◆ Work instruction: Below are the entries; give again exactly the lines from the one mentioning "- destruct (Z.eqb_spec (2" through the one mentioning "rational with bignum", inclusive.

◆ Data to examine:
◆ ◆ ◆ ◆

Lemma floor_spec n d :
  int64_range n -> 0 < d -> eshkol_rational_floor (small_rational n d) = n / d.
Proof.
  intros Hn Hd. destruct (quot_rem_facts n d Hn Hd) as (E & B & S & Hq & Hr).
  unfold eshkol_rational_floor. cbn [numerator denominator small_rational].
  destruct (Z.geb_spec n 0) as [H|H]; [cbn [orb]; apply Z.quot_div_nonneg; lia|]. cbn [orb].
  destruct (Z.eqb_spec (Z.rem n d) 0) as [H0|H0].
  - apply (Z.div_unique _ _ _ 0); lia.
  - rewrite s64_small by (unfold int64_range; specialize (Hq H0); lia).
    apply (Z.div_unique _ _ _ (Z.rem n d + d)); nia.
Qed.

Lemma ceil_spec n d :
  int64_range n -> 0 < d -> eshkol_rational_ceil (small_rational n d) = - (- n / d).
Proof.
  intros Hn Hd. destruct (quot_rem_facts n d Hn Hd) as (E & B & S & Hq & Hr).
  unfold eshkol_rational_ceil. cbn [numerator denominator small_rational].
  assert (G : forall q r, - n = d * q + r -> 0 <= r < d -> - (- n / d) = - q)
    by (intros q r H1 H2; rewrite (Z.div_unique (- n) d q r); auto).
  destruct (Z.leb_spec n 0) as [H|H]; cbn [orb].
  - rewrite (G (- Z.quot n d) (- Z.rem n d)); nia.
  - destruct (Z.eqb_spec (Z.rem n d) 0) as [H0|H0]; [rewrite (G (- Z.quot n d) 0); lia|].
    rewrite s64_small by (unfold int64_range; specialize (Hq H0); lia).
    rewrite (G (- (Z.quot n d + 1)) (d - Z.rem n d)); nia.
Qed.

Lemma rem2_odd q : negb (Z.rem q 2 =? 0) = negb (Z.even q).
Proof.
  f_equal. rewrite Zeven_mod. pose proof (Z.rem_mod q 2 ltac:(lia)) as E. rewrite E.
  change (Z.sgn 2) with 1. change (Z.abs 2) with 2. pose proof (Z.mod_pos_bound (Z.abs q) 2 ltac:(lia)).
  pose proof (Z.div_mod (Z.abs q) 2 ltac:(lia)). pose proof (Z.div_mod q 2 ltac:(lia)).
  pose proof (Z.mod_pos_bound q 2 ltac:(lia)).
  destruct (Z.eqb_spec (q mod 2) 0), (Z.eqb_spec (Z.sgn q * (Z.abs q mod 2)) 0); try reflexivity; lia.
Qed.

Lemma round_spec n d :
  int64_range n -> 0 < d <= INT64_MAX -> d <= 2 ^ 62 ->
  nearest_even n d (eshkol_rational_round (small_rational n d)).
Proof.
  intros Hn [Hd _] Hb. change (2 ^ 62) with 4611686018427387904 in Hb.
  destruct (quot_rem_facts n d Hn Hd) as (E & B & S & Hq & Hr).
  unfold eshkol_rational_round. cbn [numerator denominator small_rational]. rewrite rem2_odd.
  set (q := Z.quot n d) in *. set (r := Z.rem n d) in *.
  replace (if r <? 0 then s64 (- r) else r) with (Z.abs r)
    by (destruct (Z.ltb_spec r 0); [rewrite s64_small by (unfold int64_range; lia)|]; lia).
  rewrite (s64_small (2 * Z.abs r)) by (unfold int64_range; lia).
  assert (Ha : Z.abs (2 * (q * d - n)) = 2 * Z.abs r) by lia.
  rewrite Z.gtb_ltb. destruct (Z.ltb_spec d (2 * Z.abs r)) as [H|H].
  - specialize (Hq ltac:(lia)). unfold nearest_even. rewrite Z.geb_leb.
    destruct (Z.leb_spec 0 n); rewrite s64_small by (unfold int64_range; lia); nia.
  - destruct (Z.eqb_spec (2 * Z.abs r) d) as [Ht|Ht]; [|split; lia].
    specialize (Hq ltac:(lia)). destruct (Z.even q) eqn:Hev; cbn [negb]; [split; [lia|auto]|].
    unfold nearest_even. rewrite Z.geb_leb.
    destruct (Z.leb_spec 0 n); rewrite s64_small by (unfold int64_range; lia);
      rewrite ?Z.even_sub, ?Z.even_add, Hev; split; [nia|reflexivity|nia|reflexivity].
Qed.

(** Rounding of a rational whose parts are [int64_t]: floor rounds down,
    ceiling up, truncation toward zero, and [round] to the nearest integer with
    ties to even, the last for denominators up to [2^62]. *)
Theorem rational_rounding_correct n d :
  rational_wf (small_rational n d) ->
  eshkol_rational_floor (small_rational n d) = n / d /\
  eshkol_rational_ceil (small_rational n d) = - (- n / d) /\
  eshkol_rational_truncate (small_rational n d) = Z.quot n d /\
  (d <= 2 ^ 62 -> nearest_even n d (eshkol_rational_round (small_rational n d))).
Proof.
  intros W. destruct (small_wf_inv n d W) as (Hn & Hd & _).
  split; [apply floor_spec; [exact Hn|lia]|]. split; [apply ceil_spec; [exact Hn|lia]|].
  split; [reflexivity|apply round_spec; assumption].
Qed.

Lemma rational_rounding_correct_witness :
  eshkol_rational_floor (small_rational (-7) 2) = -7 / 2 /\
  nearest_even (-7) 2 (eshkol_rational_round (small_rational (-7) 2)) /\
  eshkol_rational_round (small_rational (-7) 2) = -4.
Proof.
  destruct (rational_rounding_correct (-7) 2
    ltac:(apply wf_small; [unfold int64_range; lia|lia|reflexivity])) as (H1 & _ & _ & H2).
  split; [exact H1|]. split; [apply H2; lia|reflexivity].
Defined.

(** Where the rounding and accessor functions go wrong: on a canonical
    rational with bignum parts they read the unused [int64_t] fields, so
    [(2^64 + 5) / 11] has floor, ceiling, truncation, rounding and numerator 0 and
    denominator 1; and with a denominator above [2^62] the doubled remainder
    overflows, so the nearest integer to [(2^63 - 2) / (2^63 - 1)] comes out 0. *)
Theorem rational_rounding_edge_cases :
  rational_wf rat_a /\ rational_wf (small_rational (INT64_MAX - 1) INT64_MAX) /\
  eshkol_rational_floor rat_a = 0 /\ eshkol_rational_ceil rat_a = 0 /\
  eshkol_rational_truncate rat_a = 0 /\ eshkol_rational_round rat_a = 0 /\
  eshkol_rational_numerator rat_a = 0 /\ eshkol_rational_denominator rat_a = 1 /\
  eshkol_rational_round (small_rational (INT64_MAX - 1) INT64_MAX) = 0.
Proof.
  split; [exact rat_a_wf|].
  split; [apply wf_small; [unfold int64_range; lia|lia|vm_compute; reflexivity]|].
  repeat split; vm_compute; reflexivity.
Qed.

(** ** Errors *)

(** Division by the rational zero raises divide-by-zero and leaves the arena
    alone, whatever the dividend; a refused request for the result object, which
    every constructor and operation makes last, is not checked: the call
    dereferences null.  A refused bignum product instead becomes the rational
    zero. *)
Theorem rational_error_paths {St} {A : Arena St} {L : ArenaLaws St} a b s :
  rational_wf b -> arena_inv s ->
  ((rvalue b == 0)%Q ->
    eshkol_rational_div a b s
      = (Raise ESHKOL_EXCEPTION_DIVIDE_BY_ZERO "rational division by zero"%string, s, false)) /\
  (forall n d s', arena_allocate_with_header sizeof_rational HEAP_SUBTYPE_RATIONAL 0 s = (None, s') ->
    rational_alloc_small n d s = (Crash, s', true)) /\
  (forall d, eshkol_rational_create_bn None d = rational_alloc_small (A := A) 0 1) /\
  (forall n, eshkol_rational_create_bn n None = rational_alloc_small (A := A) 0 1).
Proof.
  intros Wb Hs. split; [|split; [|split]].
  - intros Hb. assert (E : rnum b = 0) by (unfold rvalue, Qeq in Hb; cbn in Hb; lia).
    unfold eshkol_rational_div. destruct Wb as [n d Hn Hd Hg|bn bd W1 W2 Hd Hg Hno].
    + cbn in E |- *. rewrite E. reflexivity.
    + cbn -[eshkol_bignum_is_zero] in E |- *. rewrite is_zero_spec, E by exact W1. reflexivity.
  - intros n d s' E. unfold rational_alloc_small, bind, allocate_with_header. rewrite E. reflexivity.
  - reflexivity.
  - intros [n|]; reflexivity.
Qed.

Lemma rational_error_paths_witness :
  eshkol_rational_div rat_a (small_rational 0 1) bench
    = (Raise ESHKOL_EXCEPTION_DIVIDE_BY_ZERO "rational division by zero"%string, bench, false).
Proof.
  apply (rational_error_paths rat_a (small_rational 0 1) bench);
    [apply wf_small; [unfold int64_range; lia|lia|reflexivity]|exact bench_inv|reflexivity].
Defined.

◆ ◆ ◆ ◆

◆ Final answer:
  - destruct (Z.eqb_spec (2 * Z.abs r) d) as [Ht|Ht]; [|split; lia].
    specialize (Hq ltac:(lia)). destruct (Z.even q) eqn:Hev; cbn [negb]; [split; [lia|auto]|].
    unfold nearest_even. rewrite Z.geb_leb.
    destruct (Z.leb_spec 0 n); rewrite s64_small by (unfold int64_range; lia);
      rewrite ?Z.even_sub, ?Z.even_add, Hev; split; [nia|reflexivity|nia|reflexivity].
Qed.

(** Rounding of a rational whose parts are [int64_t]: floor rounds down,
    ceiling up, truncation toward zero, and [round] to the nearest integer with
    ties to even, the last for denominators up to [2^62]. *)
Theorem rational_rounding_correct n d :
  rational_wf (small_rational n d) ->
  eshkol_rational_floor (small_rational n d) = n / d /\
  eshkol_rational_ceil (small_rational n d) = - (- n / d) /\
  eshkol_rational_truncate (small_rational n d) = Z.quot n d /\
  (d <= 2 ^ 62 -> nearest_even n d (eshkol_rational_round (small_rational n d))).
Proof.
  intros W. destruct (small_wf_inv n d W) as (Hn & Hd & _).
  split; [apply floor_spec; [exact Hn|lia]|]. split; [apply ceil_spec; [exact Hn|lia]|].
  split; [reflexivity|apply round_spec; assumption].
Qed.

Lemma rational_rounding_correct_witness :
  eshkol_rational_floor (small_rational (-7) 2) = -7 / 2 /\
  nearest_even (-7) 2 (eshkol_rational_round (small_rational (-7) 2)) /\
  eshkol_rational_round (small_rational (-7) 2) = -4.
Proof.
  destruct (rational_rounding_correct (-7) 2
    ltac:(apply wf_small; [unfold int64_range; lia|lia|reflexivity])) as (H1 & _ & _ & H2).
  split; [exact H1|]. split; [apply H2; lia|reflexivity].
Defined.

(** Where the rounding and accessor functions go wrong: on a canonical
    rational with bignum parts they read the unused [int64_t] fields, so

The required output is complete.